- Action item -
How many of the lines in the material underneath include the string "Some"? State the number only.

START Provided data

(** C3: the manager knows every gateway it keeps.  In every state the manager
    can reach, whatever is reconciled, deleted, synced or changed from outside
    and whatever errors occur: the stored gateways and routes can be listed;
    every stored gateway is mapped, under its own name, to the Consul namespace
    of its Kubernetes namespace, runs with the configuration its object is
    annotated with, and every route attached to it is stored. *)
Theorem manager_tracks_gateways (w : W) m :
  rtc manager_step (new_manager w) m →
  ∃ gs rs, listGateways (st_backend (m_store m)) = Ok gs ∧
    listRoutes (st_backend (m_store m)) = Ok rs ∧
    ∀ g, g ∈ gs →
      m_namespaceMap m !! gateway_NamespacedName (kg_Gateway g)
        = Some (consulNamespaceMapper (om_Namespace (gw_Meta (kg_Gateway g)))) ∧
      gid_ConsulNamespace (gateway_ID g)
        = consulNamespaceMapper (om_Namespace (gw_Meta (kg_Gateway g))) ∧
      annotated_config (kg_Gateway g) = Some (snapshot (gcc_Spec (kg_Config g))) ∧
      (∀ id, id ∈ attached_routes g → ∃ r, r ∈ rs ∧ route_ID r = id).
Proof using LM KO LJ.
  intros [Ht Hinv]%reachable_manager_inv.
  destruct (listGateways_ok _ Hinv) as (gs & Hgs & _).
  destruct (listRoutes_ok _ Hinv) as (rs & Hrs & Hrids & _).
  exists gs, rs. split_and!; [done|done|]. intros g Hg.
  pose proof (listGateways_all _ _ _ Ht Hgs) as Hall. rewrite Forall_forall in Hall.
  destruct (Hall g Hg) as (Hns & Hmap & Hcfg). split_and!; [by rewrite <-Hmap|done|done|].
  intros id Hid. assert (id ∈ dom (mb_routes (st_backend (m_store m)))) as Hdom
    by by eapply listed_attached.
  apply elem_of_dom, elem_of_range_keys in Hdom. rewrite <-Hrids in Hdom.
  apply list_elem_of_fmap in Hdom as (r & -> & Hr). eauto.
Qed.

END Provided data

- The completed task -
2